BMW Sauber probably had their worse race since starting out in 2006. Their race went downhill right front the start when they made contact with other cars on the first lap. Both cars lost some aerodynamic parts, and this affected their performance for the duration.

BMW Sauber seem to have gone backwards since the season began, as opposed to making some progress as Ferrari, Renault, and Mclaren have. For a team that were so bullish about their championship chances in 2009 it has been a very disappointing start.

It will feel even more disappointing to the team, since they shifted focus onto the 2009 car after their win in Canada last season. This was despite the fact Robert Kubica was leading the championship after that race.

Any hopes of Robert Kubica leading the championship at some point this season look pretty grim. They have pinned all their hopes on an upgrade in Spain, but everyone will have them. It will have to be a pretty spectacular upgrade if they want to challenge for this year’s title.

They may now regret that they didn’t push harder for the 2008 title. Then again they won’t have been expecting McLaren and Ferrari not to make so many errors in the second half of the season. However if you have any sniff at all of challenging for a title you should always try and push for it.

Instead they pinned 2009 as their major title challenge. Maybe 2008 could have been that year and it eluded them.


Have the teams running KERS lost out?

The three front runners: Brawn GP, Toyota, and Red Bull do not use KERS. The teams that have used the KERS system so far: McLaren, Ferrari, Renault, and BMW Sauber have all endured difficult starts to the season.
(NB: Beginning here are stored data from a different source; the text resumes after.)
(** * FoodTime storefront: catalog filter, sort, cart and favorites

    Shallow embedding of the state logic of [src/app/page.tsx]
    (component [FoodTimeApp]) and the properties of its specification.

    Modelling choices, fixed once here:
    - a value of the TypeScript type [number] that the data model uses as an
      integer (item ids, quantities) is a [Z].  A decimal one (prices,
      ratings, the value a comparator returns) is a [Q]: the decimal the
      JSON text writes.  The order of two such numbers is the order of the
      doubles they are read as; their sums and products are not, so the
      cart total is computed in IEEE-754 binary64 ([Module Binary64]), and
      [getTotalPrice] is its reading in exact arithmetic;
    - a JavaScript string is a [string] holding the bytes of its UTF-8
      encoding; [toLowerCase] is the lowercase conversion of the Unicode
      standard, on code points, with the tables of the Unicode Character
      Database;
    - [String.prototype.localeCompare] depends on the host's locale, so it
      is a parameter of the development ([Section Sorting]);
    - [Array.prototype.sort] is the stable sort the language standard asks
      for, written as a right-to-left insertion sort that reads only the
      sign of the comparator;
    - arrays that the component only reads or rebuilds are lists; the
      derived views [filteredItems] and [sortedItems], where the
      specification talks about the input being left untouched, are also
      run over a heap of arrays ([Module Heap]) in which [sort] works in
      place. *)

From Stdlib Require Import List ZArith QArith Bool Lia.
From Stdlib Require Import Strings.Ascii Strings.String.
From Stdlib Require Import Sorting.Permutation Sorting.Sorted.
From Stdlib Require Import Structures.OrdersEx.
From Stdlib Require Import Floats.SpecFloat.
Import ListNotations.

Local Open Scope Z_scope.

(** ** The JavaScript built-ins the component calls *)

Module JS.

(** *** Strings *)

Definition isUpperUnit (c : ascii) : bool :=
  ((65 <=? nat_of_ascii c) && (nat_of_ascii c <=? 90))%nat.

Definition lowerUnit (c : ascii) : ascii :=
  if isUpperUnit c then ascii_of_nat (nat_of_ascii c + 32) else c.

(** What [toLowerCase] does to a string of ASCII units
    ([toLowerCase_ascii] below). *)
Fixpoint asciiLowerCase (s : string) : string :=
  match s with
  | EmptyString => EmptyString
  | String c s' => String (lowerUnit c) (asciiLowerCase s')
  end.

Fixpoint isAscii (s : string) : bool :=
  match s with
  | EmptyString => true
  | String c s' => (nat_of_ascii c <? 128)%nat && isAscii s'
  end.

(** *** Code points

    A string is held as the bytes of its UTF-8 encoding, the way a string
    literal of this file is read.  [toLowerCase] works on code points, so
    the bytes are decoded first and the result is encoded again.  A byte
    that starts no well-formed sequence is carried through as the
    out-of-range number [0x110000 + byte]. *)

Definition byteOf (c : ascii) : Z := Z.of_N (N_of_ascii c).

Definition unitOf (z : Z) : ascii := ascii_of_N (Z.to_N z).

Definition isContinuation (b : Z) : bool := (0x80 <=? b) && (b <? 0xC0).

Definition strayByte (b : Z) : Z := 0x110000 + b.

Fixpoint utf8Decode (s : string) : list Z :=
  match s with
  | EmptyString => []
  | String c0 s0 =>
      let b0 := byteOf c0 in
      if b0 <? 0x80 then b0 :: utf8Decode s0
      else
        match s0 with
        | String c1 s1 =>
            let b1 := byteOf c1 in
            if (0xC0 <=? b0) && (b0 <? 0xE0) && isContinuation b1
            then ((b0 - 0xC0) * 64 + (b1 - 0x80)) :: utf8Decode s1
            else
              match s1 with
              | String c2 s2 =>
                  let b2 := byteOf c2 in
                  if (0xE0 <=? b0) && (b0 <? 0xF0)
                     && isContinuation b1 && isContinuation b2
                  then ((b0 - 0xE0) * 4096 + (b1 - 0x80) * 64 + (b2 - 0x80))
                         :: utf8Decode s2
                  else
                    match s2 with
                    | String c3 s3 =>
                        let b3 := byteOf c3 in
                        let cp := (b0 - 0xF0) * 262144 + (b1 - 0x80) * 4096
                                  + (b2 - 0x80) * 64 + (b3 - 0x80) in
                        if (0xF0 <=? b0) && (b0 <? 0xF8)
                           && isContinuation b1 && isContinuation b2
                           && isContinuation b3 && (cp <? 0x110000)
                        then cp :: utf8Decode s3
                        else strayByte b0 :: utf8Decode s0
                    | EmptyString => strayByte b0 :: utf8Decode s0
                    end
              | EmptyString => strayByte b0 :: utf8Decode s0
              end
        | EmptyString => [strayByte b0]
        end
  end.

Definition utf8EncodeOne (cp : Z) : list Z :=
  if cp <? 0x80 then [cp]
  else if cp <? 0x800 then [0xC0 + cp / 64; 0x80 + cp mod 64]
  else if cp <? 0x10000
  then [0xE0 + cp / 4096; 0x80 + (cp / 64) mod 64; 0x80 + cp mod 64]
  else if cp <? 0x110000
  then [0xF0 + cp / 262144; 0x80 + (cp / 4096) mod 64;
        0x80 + (cp / 64) mod 64; 0x80 + cp mod 64]
  else [cp - 0x110000].

Fixpoint stringOfBytes (l : list Z) : string :=
  match l with
  | [] => EmptyString
  | b :: rest => String (unitOf b) (stringOfBytes rest)
  end.

Fixpoint utf8Encode (cps : list Z) : string :=
  match cps with
  | [] => EmptyString
  | cp :: rest => (stringOfBytes (utf8EncodeOne cp) ++ utf8Encode rest)%string
  end.

(** *** The case tables of the Unicode Character Database (version 14.0)

    [lowercaseTable]: the simple lowercase mappings from U+0080 on, as
    runs [(first, last, step, offset)]; [casedTable] and
    [caseIgnorableTable]: the code points with the properties Cased and
    Case_Ignorable, as ranges. *)

Definition lowercaseTable : list (Z * Z * Z * Z) :=
  [
   (0xC0, 0xD6, 1, 32); (0xD8, 0xDE, 1, 32); (0x100, 0x12E, 2, 1);
   (0x132, 0x136, 2, 1); (0x139, 0x147, 2, 1); (0x14A, 0x176, 2, 1);
   (0x178, 0x178, 1, -121); (0x179, 0x17D, 2, 1); (0x181, 0x181, 1, 210);
   (0x182, 0x184, 2, 1); (0x186, 0x186, 1, 206); (0x187, 0x187, 1, 1);
   (0x189, 0x18A, 1, 205); (0x18B, 0x18B, 1, 1); (0x18E, 0x18E, 1, 79);
   (0x18F, 0x18F, 1, 202); (0x190, 0x190, 1, 203); (0x191, 0x191, 1, 1);
   (0x193, 0x193, 1, 205); (0x194, 0x194, 1, 207); (0x196, 0x196, 1, 211);
   (0x197, 0x197, 1, 209); (0x198, 0x198, 1, 1); (0x19C, 0x19C, 1, 211);
   (0x19D, 0x19D, 1, 213); (0x19F, 0x19F, 1, 214); (0x1A0, 0x1A4, 2, 1);
   (0x1A6, 0x1A6, 1, 218); (0x1A7, 0x1A7, 1, 1); (0x1A9, 0x1A9, 1, 218);
   (0x1AC, 0x1AC, 1, 1); (0x1AE, 0x1AE, 1, 218); (0x1AF, 0x1AF, 1, 1);
   (0x1B1, 0x1B2, 1, 217); (0x1B3, 0x1B5, 2, 1); (0x1B7, 0x1B7, 1, 219);
   (0x1B8, 0x1B8, 1, 1); (0x1BC, 0x1BC, 1, 1); (0x1C4, 0x1C4, 1, 2);
   (0x1C5, 0x1C5, 1, 1); (0x1C7, 0x1C7, 1, 2); (0x1C8, 0x1C8, 1, 1);
   (0x1CA, 0x1CA, 1, 2); (0x1CB, 0x1DB, 2, 1); (0x1DE, 0x1EE, 2, 1);
   (0x1F1, 0x1F1, 1, 2); (0x1F2, 0x1F4, 2, 1); (0x1F6, 0x1F6, 1, -97);
   (0x1F7, 0x1F7, 1, -56); (0x1F8, 0x21E, 2, 1); (0x220, 0x220, 1, -130);
   (0x222, 0x232, 2, 1); (0x23A, 0x23A, 1, 10795); (0x23B, 0x23B, 1, 1);
   (0x23D, 0x23D, 1, -163); (0x23E, 0x23E, 1, 10792); (0x241, 0x241, 1, 1);
   (0x243, 0x243, 1, -195); (0x244, 0x244, 1, 69); (0x245, 0x245, 1, 71);
   (0x246, 0x24E, 2, 1); (0x370, 0x372, 2, 1); (0x376, 0x376, 1, 1);
   (0x37F, 0x37F, 1, 116); (0x386, 0x386, 1, 38); (0x388, 0x38A, 1, 37);
   (0x38C, 0x38C, 1, 64); (0x38E, 0x38F, 1, 63); (0x391, 0x3A1, 1, 32);
   (0x3A3, 0x3AB, 1, 32); (0x3CF, 0x3CF, 1, 8); (0x3D8, 0x3EE, 2, 1);
   (0x3F4, 0x3F4, 1, -60); (0x3F7, 0x3F7, 1, 1); (0x3F9, 0x3F9, 1, -7);
   (0x3FA, 0x3FA, 1, 1); (0x3FD, 0x3FF, 1, -130); (0x400, 0x40F, 1, 80);
   (0x410, 0x42F, 1, 32); (0x460, 0x480, 2, 1); (0x48A, 0x4BE, 2, 1);
   (0x4C0, 0x4C0, 1, 15); (0x4C1, 0x4CD, 2, 1); (0x4D0, 0x52E, 2, 1);
   (0x531, 0x556, 1, 48); (0x10A0, 0x10C5, 1, 7264); (0x10C7, 0x10C7, 1, 7264);
   (0x10CD, 0x10CD, 1, 7264); (0x13A0, 0x13EF, 1, 38864); (0x13F0, 0x13F5, 1, 8);
   (0x1C90, 0x1CBA, 1, -3008); (0x1CBD, 0x1CBF, 1, -3008); (0x1E00, 0x1E94, 2, 1);
   (0x1E9E, 0x1E9E, 1, -7615); (0x1EA0, 0x1EFE, 2, 1); (0x1F08, 0x1F0F, 1, -8);
   (0x1F18, 0x1F1D, 1, -8); (0x1F28, 0x1F2F, 1, -8); (0x1F38, 0x1F3F, 1, -8);
   (0x1F48, 0x1F4D, 1, -8); (0x1F59, 0x1F5F, 2, -8); (0x1F68, 0x1F6F, 1, -8);
   (0x1F88, 0x1F8F, 1, -8); (0x1F98, 0x1F9F, 1, -8); (0x1FA8, 0x1FAF, 1, -8);
   (0x1FB8, 0x1FB9, 1, -8); (0x1FBA, 0x1FBB, 1, -74); (0x1FBC, 0x1FBC, 1, -9);
   (0x1FC8, 0x1FCB, 1, -86); (0x1FCC, 0x1FCC, 1, -9); (0x1FD8, 0x1FD9, 1, -8);
   (0x1FDA, 0x1FDB, 1, -100); (0x1FE8, 0x1FE9, 1, -8); (0x1FEA, 0x1FEB, 1, -112);
   (0x1FEC, 0x1FEC, 1, -7); (0x1FF8, 0x1FF9, 1, -128); (0x1FFA, 0x1FFB, 1, -126);
   (0x1FFC, 0x1FFC, 1, -9); (0x2126, 0x2126, 1, -7517); (0x212A, 0x212A, 1, -8383);
   (0x212B, 0x212B, 1, -8262); (0x2132, 0x2132, 1, 28); (0x2160, 0x216F, 1, 16);
   (0x2183, 0x2183, 1, 1); (0x24B6, 0x24CF, 1, 26); (0x2C00, 0x2C2F, 1, 48);
   (0x2C60, 0x2C60, 1, 1); (0x2C62, 0x2C62, 1, -10743); (0x2C63, 0x2C63, 1, -3814);
   (0x2C64, 0x2C64, 1, -10727); (0x2C67, 0x2C6B, 2, 1); (0x2C6D, 0x2C6D, 1, -10780);
   (0x2C6E, 0x2C6E, 1, -10749); (0x2C6F, 0x2C6F, 1, -10783); (0x2C70, 0x2C70, 1, -10782);
   (0x2C72, 0x2C72, 1, 1); (0x2C75, 0x2C75, 1, 1); (0x2C7E, 0x2C7F, 1, -10815);
   (0x2C80, 0x2CE2, 2, 1); (0x2CEB, 0x2CED, 2, 1); (0x2CF2, 0x2CF2, 1, 1);
   (0xA640, 0xA66C, 2, 1); (0xA680, 0xA69A, 2, 1); (0xA722, 0xA72E, 2, 1);
   (0xA732, 0xA76E, 2, 1); (0xA779, 0xA77B, 2, 1); (0xA77D, 0xA77D, 1, -35332);
   (0xA77E, 0xA786, 2, 1); (0xA78B, 0xA78B, 1, 1); (0xA78D, 0xA78D, 1, -42280);
   (0xA790, 0xA792, 2, 1); (0xA796, 0xA7A8, 2, 1); (0xA7AA, 0xA7AA, 1, -42308);
   (0xA7AB, 0xA7AB, 1, -42319); (0xA7AC, 0xA7AC, 1, -42315); (0xA7AD, 0xA7AD, 1, -42305);
   (0xA7AE, 0xA7AE, 1, -42308); (0xA7B0, 0xA7B0, 1, -42258); (0xA7B1, 0xA7B1, 1, -42282);
   (0xA7B2, 0xA7B2, 1, -42261); (0xA7B3, 0xA7B3, 1, 928); (0xA7B4, 0xA7C2, 2, 1);
   (0xA7C4, 0xA7C4, 1, -48); (0xA7C5, 0xA7C5, 1, -42307); (0xA7C6, 0xA7C6, 1, -35384);
   (0xA7C7, 0xA7C9, 2, 1); (0xA7D0, 0xA7D0, 1, 1); (0xA7D6, 0xA7D8, 2, 1);
   (0xA7F5, 0xA7F5, 1, 1); (0xFF21, 0xFF3A, 1, 32); (0x10400, 0x10427, 1, 40);
   (0x104B0, 0x104D3, 1, 40); (0x10570, 0x1057A, 1, 39); (0x1057C, 0x1058A, 1, 39);
   (0x1058C, 0x10592, 1, 39); (0x10594, 0x10595, 1, 39); (0x10C80, 0x10CB2, 1, 64);
   (0x118A0, 0x118BF, 1, 32); (0x16E40, 0x16E5F, 1, 32); (0x1E900, 0x1E921, 1, 34)
  ].

Definition casedTable : list (Z * Z) :=
  [
   (0x41, 0x5A); (0x61, 0x7A); (0xAA, 0xAA); (0xB5, 0xB5);
   (0xBA, 0xBA); (0xC0, 0xD6); (0xD8, 0xF6); (0xF8, 0x1BA);
   (0x1BC, 0x1BF); (0x1C4, 0x293); (0x295, 0x2B8); (0x2C0, 0x2C1);
   (0x2E0, 0x2E4); (0x345, 0x345); (0x370, 0x373); (0x376, 0x377);
   (0x37A, 0x37D); (0x37F, 0x37F); (0x386, 0x386); (0x388, 0x38A);
   (0x38C, 0x38C); (0x38E, 0x3A1); (0x3A3, 0x3F5); (0x3F7, 0x481);
   (0x48A, 0x52F); (0x531, 0x556); (0x560, 0x588); (0x10A0, 0x10C5);
   (0x10C7, 0x10C7); (0x10CD, 0x10CD); (0x10D0, 0x10FA); (0x10FD, 0x10FF);
   (0x13A0, 0x13F5); (0x13F8, 0x13FD); (0x1C80, 0x1C88); (0x1C90, 0x1CBA);
   (0x1CBD, 0x1CBF); (0x1D00, 0x1DBF); (0x1E00, 0x1F15); (0x1F18, 0x1F1D);
   (0x1F20, 0x1F45); (0x1F48, 0x1F4D); (0x1F50, 0x1F57); (0x1F59, 0x1F59);
   (0x1F5B, 0x1F5B); (0x1F5D, 0x1F5D); (0x1F5F, 0x1F7D); (0x1F80, 0x1FB4);
   (0x1FB6, 0x1FBC); (0x1FBE, 0x1FBE); (0x1FC2, 0x1FC4); (0x1FC6, 0x1FCC);
   (0x1FD0, 0x1FD3); (0x1FD6, 0x1FDB); (0x1FE0, 0x1FEC); (0x1FF2, 0x1FF4);
   (0x1FF6, 0x1FFC); (0x2071, 0x2071); (0x207F, 0x207F); (0x2090, 0x209C);
   (0x2102, 0x2102); (0x2107, 0x2107); (0x210A, 0x2113); (0x2115, 0x2115);
   (0x2119, 0x211D); (0x2124, 0x2124); (0x2126, 0x2126); (0x2128, 0x2128);
   (0x212A, 0x212D); (0x212F, 0x2134); (0x2139, 0x2139); (0x213C, 0x213F);
   (0x2145, 0x2149); (0x214E, 0x214E); (0x2160, 0x217F); (0x2183, 0x2184);
   (0x24B6, 0x24E9); (0x2C00, 0x2CE4); (0x2CEB, 0x2CEE); (0x2CF2, 0x2CF3);
   (0x2D00, 0x2D25); (0x2D27, 0x2D27); (0x2D2D, 0x2D2D); (0xA640, 0xA66D);
   (0xA680, 0xA69D); (0xA722, 0xA787); (0xA78B, 0xA78E); (0xA790, 0xA7CA);
   (0xA7D0, 0xA7D1); (0xA7D3, 0xA7D3); (0xA7D5, 0xA7D9); (0xA7F5, 0xA7F6);
   (0xA7F8, 0xA7FA); (0xAB30, 0xAB5A); (0xAB5C, 0xAB68); (0xAB70, 0xABBF);
   (0xFB00, 0xFB06); (0xFB13, 0xFB17); (0xFF21, 0xFF3A); (0xFF41, 0xFF5A);
   (0x10400, 0x1044F); (0x104B0, 0x104D3); (0x104D8, 0x104FB); (0x10570, 0x1057A);
   (0x1057C, 0x1058A); (0x1058C, 0x10592); (0x10594, 0x10595); (0x10597, 0x105A1);
   (0x105A3, 0x105B1); (0x105B3, 0x105B9); (0x105BB, 0x105BC); (0x10780, 0x10780);
   (0x10783, 0x10785); (0x10787, 0x107B0); (0x107B2, 0x107BA); (0x10C80, 0x10CB2);
   (0x10CC0, 0x10CF2); (0x118A0, 0x118DF); (0x16E40, 0x16E7F); (0x1D400, 0x1D454);
   (0x1D456, 0x1D49C); (0x1D49E, 0x1D49F); (0x1D4A2, 0x1D4A2); (0x1D4A5, 0x1D4A6);
   (0x1D4A9, 0x1D4AC); (0x1D4AE, 0x1D4B9); (0x1D4BB, 0x1D4BB); (0x1D4BD, 0x1D4C3);
   (0x1D4C5, 0x1D505); (0x1D507, 0x1D50A); (0x1D50D, 0x1D514); (0x1D516, 0x1D51C);
   (0x1D51E, 0x1D539); (0x1D53B, 0x1D53E); (0x1D540, 0x1D544); (0x1D546, 0x1D546);
   (0x1D54A, 0x1D550); (0x1D552, 0x1D6A5); (0x1D6A8, 0x1D6C0); (0x1D6C2, 0x1D6DA);
   (0x1D6DC, 0x1D6FA); (0x1D6FC, 0x1D714); (0x1D716, 0x1D734); (0x1D736, 0x1D74E);
   (0x1D750, 0x1D76E); (0x1D770, 0x1D788); (0x1D78A, 0x1D7A8); (0x1D7AA, 0x1D7C2);
   (0x1D7C4, 0x1D7CB); (0x1DF00, 0x1DF09); (0x1DF0B, 0x1DF1E); (0x1E900, 0x1E943);
   (0x1F130, 0x1F149); (0x1F150, 0x1F169); (0x1F170, 0x1F189)
  ].
(** * P4_Quiz: the command handlers of [cmds.js]

    A shallow embedding of the command handlers of the quiz REPL
    ([cmds.js]) and the proofs of the properties its specification states
    about them.

    Conventions of the embedding.
    - A JavaScript string is a [string]: a sequence of code units, each
      in the range U+0000..U+00FF (Latin-1).  [trim], [toLowerCase] and
      [parseInt] are the ECMAScript operations restricted to that range.
    - A JavaScript number that holds an integer is a [number]; the
      conversion of a parsed integer to a double is written out in
      [toNumber] (round to nearest, ties to even, overflow to Infinity).
      The negative zero is identified with zero.
    - A promise chain is a computation over an explicit [World]: the
      storage, the lines the user will type, the values [Math.random] will
      return, the faults the storage layer will raise, and the trace of
      everything the handler did to the terminal. *)

From Stdlib Require Import ZArith Lia Ascii.
From stdpp Require Import base list strings.

Local Open Scope Z_scope.

(** ** Strings *)

Module JsString.

(** The code unit of a character. *)
Definition code (c : ascii) : N := N_of_ascii c.

(** The character with a given code; used to write the accented letters
    of the messages of [cmds.js]. *)
Definition chr (n : N) : string := String (ascii_of_N n) EmptyString.

(** [WhiteSpace] and [LineTerminator] code units below U+0100: TAB, LF,
    VT, FF, CR, SP and NBSP. *)
Definition isWhiteSpace (c : ascii) : bool :=
  let n := code c in
  ((9 <=? n) && (n <=? 13) || (n =? 32) || (n =? 160))%N.
(** * Navi: the tree layout and navigation engine (package [ui], tree model)

    A shallow embedding of [buildTree], [compressTree], [countLeaves],
    [findNode], [NewTreeModel], the navigation methods,
    [getExpandedMap], [getVisibleChildren], the layout pass, [View] and
    [SelectedPath], together with the properties the specification states
    about them.

    Conventions.
    - Go strings are byte strings: [string], with [String.length] for
      [len]. [strings.Split], [strings.Join], [strings.Contains],
      [strings.TrimPrefix], [filepath.Clean] and [filepath.Join] (with
      the separator [/]) are written out in module [Str].
    - Go [int] values are [Z]; the sums and differences the engine
      computes stay far below the 64-bit range, so no wrap-around is
      written out.
    - A [*Node] is the place of the node in the tree ([pos]): the builder
      creates every node once, with [Parent] set to the node it is
      appended to, and the compressor re-parents the grandchildren it
      moves, so the [Parent] field always points at the structural
      parent. [Root] is never nil.
    - A [map] with a zero default is a total function ([historyPaths],
      [ColWidths], the row counters) or the list of its keys (the
      expanded map).
    - A run-time panic is the result [Panics]; slice creation succeeds
      for every length that is not negative. *)

From Stdlib Require Import List String Ascii ZArith Lia Bool Arith PeanoNat.
Import ListNotations.
Open Scope string_scope.
Open Scope list_scope.

Set Warnings "-register-all".

(* ===================================================================== *)
(** ** Strings: [strings.Split], [filepath.Clean], [filepath.Join]        *)
(* ===================================================================== *)

Module Str.

(** [filepath.Separator] on the platforms the tool targets. *)
Definition Separator : ascii := "/"%char.
Definition SepS : string := "/".

(** [strings.Split(s, "/")]: always at least one element. *)
Fixpoint Split (s : string) : list string :=
  match s with
  | EmptyString => [EmptyString]
  | String c r =>
      if Ascii.eqb c Separator then EmptyString :: Split r
      else match Split r with
           | [] => [String c EmptyString]
           | h :: t => String c h :: t
           end
  end.

(** [strings.Join(elems, "/")]. *)
Fixpoint JoinSep (l : list string) : string :=
  match l with
  | [] => ""
  | [x] => x
  | x :: r => x ++ SepS ++ JoinSep r
  end.

(** [strings.Contains(s, "/")]. *)
Fixpoint ContainsSep (s : string) : bool :=
  match s with
  | EmptyString => false
  | String c r => Ascii.eqb c Separator || ContainsSep r
  end.

(** [strings.TrimPrefix(s, p)]. *)
Fixpoint stripPrefix (p s : string) : option string :=
  match p with
  | EmptyString => Some s
  | String a p' =>
      match s with
      | EmptyString => None
      | String b s' => if Ascii.eqb a b then stripPrefix p' s' else None
      end
  end.

Definition TrimPrefix (s p : string) : string :=
  match stripPrefix p s with
  | Some r => r
  | None => s
  end.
It seems that KERS hasn’t given the teams running it, as much of an advantage as predicted in the early stages. It’s useful at the start on tracks with a long run down to turn one. It has also proven to be very useful when defending a position, and occasionally when on the offence.

In terms of the overall lap time KERS hasn’t added that much. Maybe around 0.3 seconds per lap.

The teams operating KERS have spent millions and invested a huge amount of time in getting in the device to work in terms of performance, safety, and reliability. Also they have had to deal with the weight disadvantage. They are not as free to distribute the weight around the car.

The teams who opted not to run KERS have been more fully focused in adapting their cars to the new aerodynamic regulations. There has been more time to be won from adapting this approach. KERS hasnt taken up a large weight on their minds (quite literally).

Those teams who opted to run KERS haven’t spent as much time purely focusing on the aerodynamics, and have been building their car to accommodate KERS.

Toyota has been the most critical of KERS saying that at most tracks it won’t be much of an advantage. So far they look to be right. Many thought teams like Toyota would suffer in races because of not having KERS. It hasn’t worked out that way at all.

Building a car that doesn’t have to accommodate KERS, and focusing purely on the aero has proved the correct decision as it stands.

Will a KERS car win a race this season? I think Mclaren may win a few races later on in the season, but I don’t hold as much hope for the others.


Has overtaking improved?

Bahrain was the first “normal conditions” race. In Australia, the race was in the evening with cooler track temperatures. Also the super soft tyre there turned out to be a disaster. That had a major effect on spicing up that race. Sepang and Shanghai were both wet races.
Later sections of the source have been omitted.